— WHAT THE TASK ASKS —
Could you set down exactly the lines in the records below between the line holding "entry_cell : option FeedbackCell" and the line holding "and an iteration", inclusive?

— DATA —

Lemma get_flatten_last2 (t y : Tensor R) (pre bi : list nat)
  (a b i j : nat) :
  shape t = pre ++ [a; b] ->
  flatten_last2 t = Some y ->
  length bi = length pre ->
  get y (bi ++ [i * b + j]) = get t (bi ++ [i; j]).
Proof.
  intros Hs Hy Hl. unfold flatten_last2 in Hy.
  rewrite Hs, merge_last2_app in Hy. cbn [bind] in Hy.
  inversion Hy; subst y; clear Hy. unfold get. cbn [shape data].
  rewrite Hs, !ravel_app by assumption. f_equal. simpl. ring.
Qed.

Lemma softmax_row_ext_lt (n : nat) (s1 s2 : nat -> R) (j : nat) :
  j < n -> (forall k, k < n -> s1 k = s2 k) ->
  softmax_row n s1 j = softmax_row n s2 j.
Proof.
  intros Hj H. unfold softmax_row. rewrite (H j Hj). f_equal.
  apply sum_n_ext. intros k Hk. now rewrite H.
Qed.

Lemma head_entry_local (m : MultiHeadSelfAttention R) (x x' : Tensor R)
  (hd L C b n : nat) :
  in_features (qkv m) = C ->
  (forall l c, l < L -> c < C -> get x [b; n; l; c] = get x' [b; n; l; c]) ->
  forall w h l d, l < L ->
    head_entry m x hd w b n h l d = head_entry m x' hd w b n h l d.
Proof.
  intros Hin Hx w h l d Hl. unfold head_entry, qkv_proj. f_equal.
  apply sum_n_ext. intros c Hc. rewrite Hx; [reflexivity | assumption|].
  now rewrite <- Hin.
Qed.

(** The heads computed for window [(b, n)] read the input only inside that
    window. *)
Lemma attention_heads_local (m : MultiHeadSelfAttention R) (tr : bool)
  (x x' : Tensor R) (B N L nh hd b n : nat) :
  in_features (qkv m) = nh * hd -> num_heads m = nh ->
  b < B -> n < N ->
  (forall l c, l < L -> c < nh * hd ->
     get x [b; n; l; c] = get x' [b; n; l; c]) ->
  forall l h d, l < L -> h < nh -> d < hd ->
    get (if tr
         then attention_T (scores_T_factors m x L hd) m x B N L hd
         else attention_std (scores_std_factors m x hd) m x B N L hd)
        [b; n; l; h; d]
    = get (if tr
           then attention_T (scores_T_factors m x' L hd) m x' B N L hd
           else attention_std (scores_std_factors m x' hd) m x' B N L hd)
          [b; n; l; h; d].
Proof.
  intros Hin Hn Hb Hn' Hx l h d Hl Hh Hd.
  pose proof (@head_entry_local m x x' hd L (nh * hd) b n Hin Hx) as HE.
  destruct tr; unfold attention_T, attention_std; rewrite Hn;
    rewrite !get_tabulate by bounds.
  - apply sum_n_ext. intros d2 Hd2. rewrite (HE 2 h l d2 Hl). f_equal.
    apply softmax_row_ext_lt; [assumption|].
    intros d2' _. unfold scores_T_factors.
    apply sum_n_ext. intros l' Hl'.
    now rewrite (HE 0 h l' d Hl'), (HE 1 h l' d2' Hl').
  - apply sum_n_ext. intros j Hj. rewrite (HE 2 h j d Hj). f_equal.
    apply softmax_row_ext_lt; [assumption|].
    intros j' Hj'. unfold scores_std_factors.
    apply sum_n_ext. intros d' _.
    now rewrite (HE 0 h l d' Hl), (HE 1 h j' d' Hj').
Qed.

--

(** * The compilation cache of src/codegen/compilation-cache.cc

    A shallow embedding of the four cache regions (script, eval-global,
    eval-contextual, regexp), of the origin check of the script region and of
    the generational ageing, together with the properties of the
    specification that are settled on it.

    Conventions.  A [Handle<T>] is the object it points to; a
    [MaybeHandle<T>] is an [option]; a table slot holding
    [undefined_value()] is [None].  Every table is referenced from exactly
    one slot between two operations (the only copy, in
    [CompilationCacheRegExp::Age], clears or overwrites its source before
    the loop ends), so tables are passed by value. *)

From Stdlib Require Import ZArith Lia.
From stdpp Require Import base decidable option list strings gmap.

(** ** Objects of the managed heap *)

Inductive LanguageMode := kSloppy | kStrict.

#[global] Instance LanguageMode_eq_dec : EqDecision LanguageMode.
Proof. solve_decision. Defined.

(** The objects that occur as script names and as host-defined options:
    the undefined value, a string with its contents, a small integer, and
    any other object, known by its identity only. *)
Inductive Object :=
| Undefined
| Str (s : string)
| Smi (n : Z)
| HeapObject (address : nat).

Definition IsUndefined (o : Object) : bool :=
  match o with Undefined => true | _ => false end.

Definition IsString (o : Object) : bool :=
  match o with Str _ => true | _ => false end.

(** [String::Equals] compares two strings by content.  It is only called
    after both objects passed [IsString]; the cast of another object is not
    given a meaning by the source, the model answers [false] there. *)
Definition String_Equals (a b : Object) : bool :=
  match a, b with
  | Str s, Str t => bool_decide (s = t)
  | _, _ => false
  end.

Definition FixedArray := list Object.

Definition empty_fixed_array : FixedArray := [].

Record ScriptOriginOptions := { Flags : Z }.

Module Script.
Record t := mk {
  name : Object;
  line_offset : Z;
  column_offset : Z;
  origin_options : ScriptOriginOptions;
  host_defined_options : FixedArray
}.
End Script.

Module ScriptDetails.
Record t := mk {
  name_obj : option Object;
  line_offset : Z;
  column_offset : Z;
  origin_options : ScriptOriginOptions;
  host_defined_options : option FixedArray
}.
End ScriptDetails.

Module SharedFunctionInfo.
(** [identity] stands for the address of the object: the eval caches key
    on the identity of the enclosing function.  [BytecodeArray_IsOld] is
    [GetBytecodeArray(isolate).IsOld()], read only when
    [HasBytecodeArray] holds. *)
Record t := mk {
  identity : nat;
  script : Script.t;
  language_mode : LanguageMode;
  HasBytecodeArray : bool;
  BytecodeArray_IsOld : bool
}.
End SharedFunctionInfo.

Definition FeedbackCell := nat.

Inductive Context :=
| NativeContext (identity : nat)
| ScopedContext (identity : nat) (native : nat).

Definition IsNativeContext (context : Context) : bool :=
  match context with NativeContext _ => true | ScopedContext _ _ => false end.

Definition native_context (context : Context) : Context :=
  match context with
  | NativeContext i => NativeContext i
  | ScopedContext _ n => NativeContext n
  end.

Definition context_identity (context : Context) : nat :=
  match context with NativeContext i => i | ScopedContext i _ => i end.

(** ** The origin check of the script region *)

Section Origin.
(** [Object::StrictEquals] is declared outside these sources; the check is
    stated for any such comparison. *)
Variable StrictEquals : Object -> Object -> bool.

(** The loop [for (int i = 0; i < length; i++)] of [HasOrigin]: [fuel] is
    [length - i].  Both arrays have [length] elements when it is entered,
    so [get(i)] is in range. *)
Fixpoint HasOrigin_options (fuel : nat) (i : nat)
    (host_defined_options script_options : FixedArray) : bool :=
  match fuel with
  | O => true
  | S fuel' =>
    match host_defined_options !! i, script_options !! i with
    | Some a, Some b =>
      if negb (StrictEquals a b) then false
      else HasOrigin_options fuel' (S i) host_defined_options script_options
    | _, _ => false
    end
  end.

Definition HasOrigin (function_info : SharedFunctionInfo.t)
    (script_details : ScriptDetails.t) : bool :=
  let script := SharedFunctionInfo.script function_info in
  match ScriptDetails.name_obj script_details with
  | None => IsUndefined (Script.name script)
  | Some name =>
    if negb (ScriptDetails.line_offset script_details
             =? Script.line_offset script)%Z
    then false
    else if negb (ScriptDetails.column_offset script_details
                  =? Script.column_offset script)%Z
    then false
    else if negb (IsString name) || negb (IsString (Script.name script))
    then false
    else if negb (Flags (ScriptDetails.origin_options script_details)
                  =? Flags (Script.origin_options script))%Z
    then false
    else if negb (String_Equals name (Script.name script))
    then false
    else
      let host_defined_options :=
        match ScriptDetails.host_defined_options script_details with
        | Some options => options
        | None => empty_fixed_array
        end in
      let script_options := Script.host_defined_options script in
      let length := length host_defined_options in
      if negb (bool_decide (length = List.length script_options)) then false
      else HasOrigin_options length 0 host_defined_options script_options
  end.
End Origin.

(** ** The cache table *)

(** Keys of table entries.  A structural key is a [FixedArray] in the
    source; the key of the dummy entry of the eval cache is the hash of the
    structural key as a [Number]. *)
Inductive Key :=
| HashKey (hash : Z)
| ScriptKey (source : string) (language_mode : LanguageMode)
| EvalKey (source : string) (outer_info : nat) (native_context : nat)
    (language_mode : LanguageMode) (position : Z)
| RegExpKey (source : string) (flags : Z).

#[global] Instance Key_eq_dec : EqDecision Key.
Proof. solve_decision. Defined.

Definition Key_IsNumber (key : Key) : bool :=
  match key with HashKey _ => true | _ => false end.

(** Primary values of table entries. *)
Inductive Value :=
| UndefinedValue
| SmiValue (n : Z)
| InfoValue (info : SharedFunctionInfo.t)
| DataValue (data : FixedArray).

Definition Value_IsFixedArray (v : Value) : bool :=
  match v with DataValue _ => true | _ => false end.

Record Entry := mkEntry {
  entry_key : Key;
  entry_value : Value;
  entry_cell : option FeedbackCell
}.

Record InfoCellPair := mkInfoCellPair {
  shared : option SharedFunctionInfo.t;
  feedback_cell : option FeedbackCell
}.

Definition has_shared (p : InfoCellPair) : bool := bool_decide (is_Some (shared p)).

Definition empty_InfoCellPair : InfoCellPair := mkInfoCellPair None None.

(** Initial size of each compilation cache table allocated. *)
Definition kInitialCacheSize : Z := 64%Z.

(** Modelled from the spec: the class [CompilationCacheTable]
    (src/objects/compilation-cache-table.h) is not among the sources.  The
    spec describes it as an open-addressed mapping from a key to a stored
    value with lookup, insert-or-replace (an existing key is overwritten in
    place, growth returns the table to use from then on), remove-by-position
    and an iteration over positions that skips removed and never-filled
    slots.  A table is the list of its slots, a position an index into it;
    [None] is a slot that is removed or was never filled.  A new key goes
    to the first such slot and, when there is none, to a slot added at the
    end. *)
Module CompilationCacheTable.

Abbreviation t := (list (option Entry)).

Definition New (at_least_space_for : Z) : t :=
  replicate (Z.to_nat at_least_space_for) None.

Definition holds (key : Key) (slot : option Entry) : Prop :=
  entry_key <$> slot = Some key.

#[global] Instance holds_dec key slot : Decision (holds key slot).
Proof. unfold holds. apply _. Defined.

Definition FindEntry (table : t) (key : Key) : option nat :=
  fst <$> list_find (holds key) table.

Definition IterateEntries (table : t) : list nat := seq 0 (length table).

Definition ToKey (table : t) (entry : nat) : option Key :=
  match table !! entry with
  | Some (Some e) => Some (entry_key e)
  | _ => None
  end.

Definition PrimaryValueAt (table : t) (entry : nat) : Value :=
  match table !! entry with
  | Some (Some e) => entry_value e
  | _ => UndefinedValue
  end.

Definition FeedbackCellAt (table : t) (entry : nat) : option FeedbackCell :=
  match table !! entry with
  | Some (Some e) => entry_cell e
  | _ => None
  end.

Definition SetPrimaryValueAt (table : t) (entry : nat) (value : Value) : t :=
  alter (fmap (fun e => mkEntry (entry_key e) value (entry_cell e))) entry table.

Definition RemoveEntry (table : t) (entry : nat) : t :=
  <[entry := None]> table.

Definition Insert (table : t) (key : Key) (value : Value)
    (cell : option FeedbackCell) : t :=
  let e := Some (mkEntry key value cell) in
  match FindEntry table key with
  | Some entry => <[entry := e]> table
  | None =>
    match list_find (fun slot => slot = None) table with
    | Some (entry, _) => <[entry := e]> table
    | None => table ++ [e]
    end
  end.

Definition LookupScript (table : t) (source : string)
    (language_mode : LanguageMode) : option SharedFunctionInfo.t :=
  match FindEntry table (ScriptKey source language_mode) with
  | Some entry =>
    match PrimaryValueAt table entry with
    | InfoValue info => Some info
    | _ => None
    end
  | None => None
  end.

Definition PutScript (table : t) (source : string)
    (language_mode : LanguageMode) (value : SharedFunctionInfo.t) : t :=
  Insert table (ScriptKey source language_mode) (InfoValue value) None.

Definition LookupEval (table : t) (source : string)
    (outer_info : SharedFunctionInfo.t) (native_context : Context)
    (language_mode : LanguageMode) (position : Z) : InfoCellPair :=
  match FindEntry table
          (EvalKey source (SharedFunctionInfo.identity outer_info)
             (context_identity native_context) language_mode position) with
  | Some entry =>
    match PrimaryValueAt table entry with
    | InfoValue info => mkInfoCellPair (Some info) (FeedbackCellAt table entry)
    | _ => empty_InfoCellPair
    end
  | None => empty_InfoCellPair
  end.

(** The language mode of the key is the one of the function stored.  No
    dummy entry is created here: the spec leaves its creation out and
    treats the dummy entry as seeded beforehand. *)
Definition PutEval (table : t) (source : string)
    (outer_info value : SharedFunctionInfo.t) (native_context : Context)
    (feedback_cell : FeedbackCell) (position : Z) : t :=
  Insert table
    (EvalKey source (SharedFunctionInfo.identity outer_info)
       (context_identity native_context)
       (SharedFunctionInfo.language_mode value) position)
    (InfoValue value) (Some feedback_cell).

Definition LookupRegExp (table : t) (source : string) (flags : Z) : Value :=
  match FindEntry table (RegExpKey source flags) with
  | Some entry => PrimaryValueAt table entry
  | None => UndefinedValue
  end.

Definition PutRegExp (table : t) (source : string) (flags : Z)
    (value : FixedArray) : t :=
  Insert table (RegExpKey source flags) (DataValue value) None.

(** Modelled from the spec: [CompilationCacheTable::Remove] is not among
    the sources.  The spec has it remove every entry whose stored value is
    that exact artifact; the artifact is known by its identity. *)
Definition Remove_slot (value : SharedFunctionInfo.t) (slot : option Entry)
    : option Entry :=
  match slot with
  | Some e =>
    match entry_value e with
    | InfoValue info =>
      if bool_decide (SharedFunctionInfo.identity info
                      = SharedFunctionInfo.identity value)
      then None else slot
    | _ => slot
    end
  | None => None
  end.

— TASK RESULT —
  entry_cell : option FeedbackCell
}.

Record InfoCellPair := mkInfoCellPair {
  shared : option SharedFunctionInfo.t;
  feedback_cell : option FeedbackCell
}.

Definition has_shared (p : InfoCellPair) : bool := bool_decide (is_Some (shared p)).

Definition empty_InfoCellPair : InfoCellPair := mkInfoCellPair None None.

(** Initial size of each compilation cache table allocated. *)
Definition kInitialCacheSize : Z := 64%Z.

(** Modelled from the spec: the class [CompilationCacheTable]
    (src/objects/compilation-cache-table.h) is not among the sources.  The
    spec describes it as an open-addressed mapping from a key to a stored
    value with lookup, insert-or-replace (an existing key is overwritten in
    place, growth returns the table to use from then on), remove-by-position
    and an iteration over positions that skips removed and never-filled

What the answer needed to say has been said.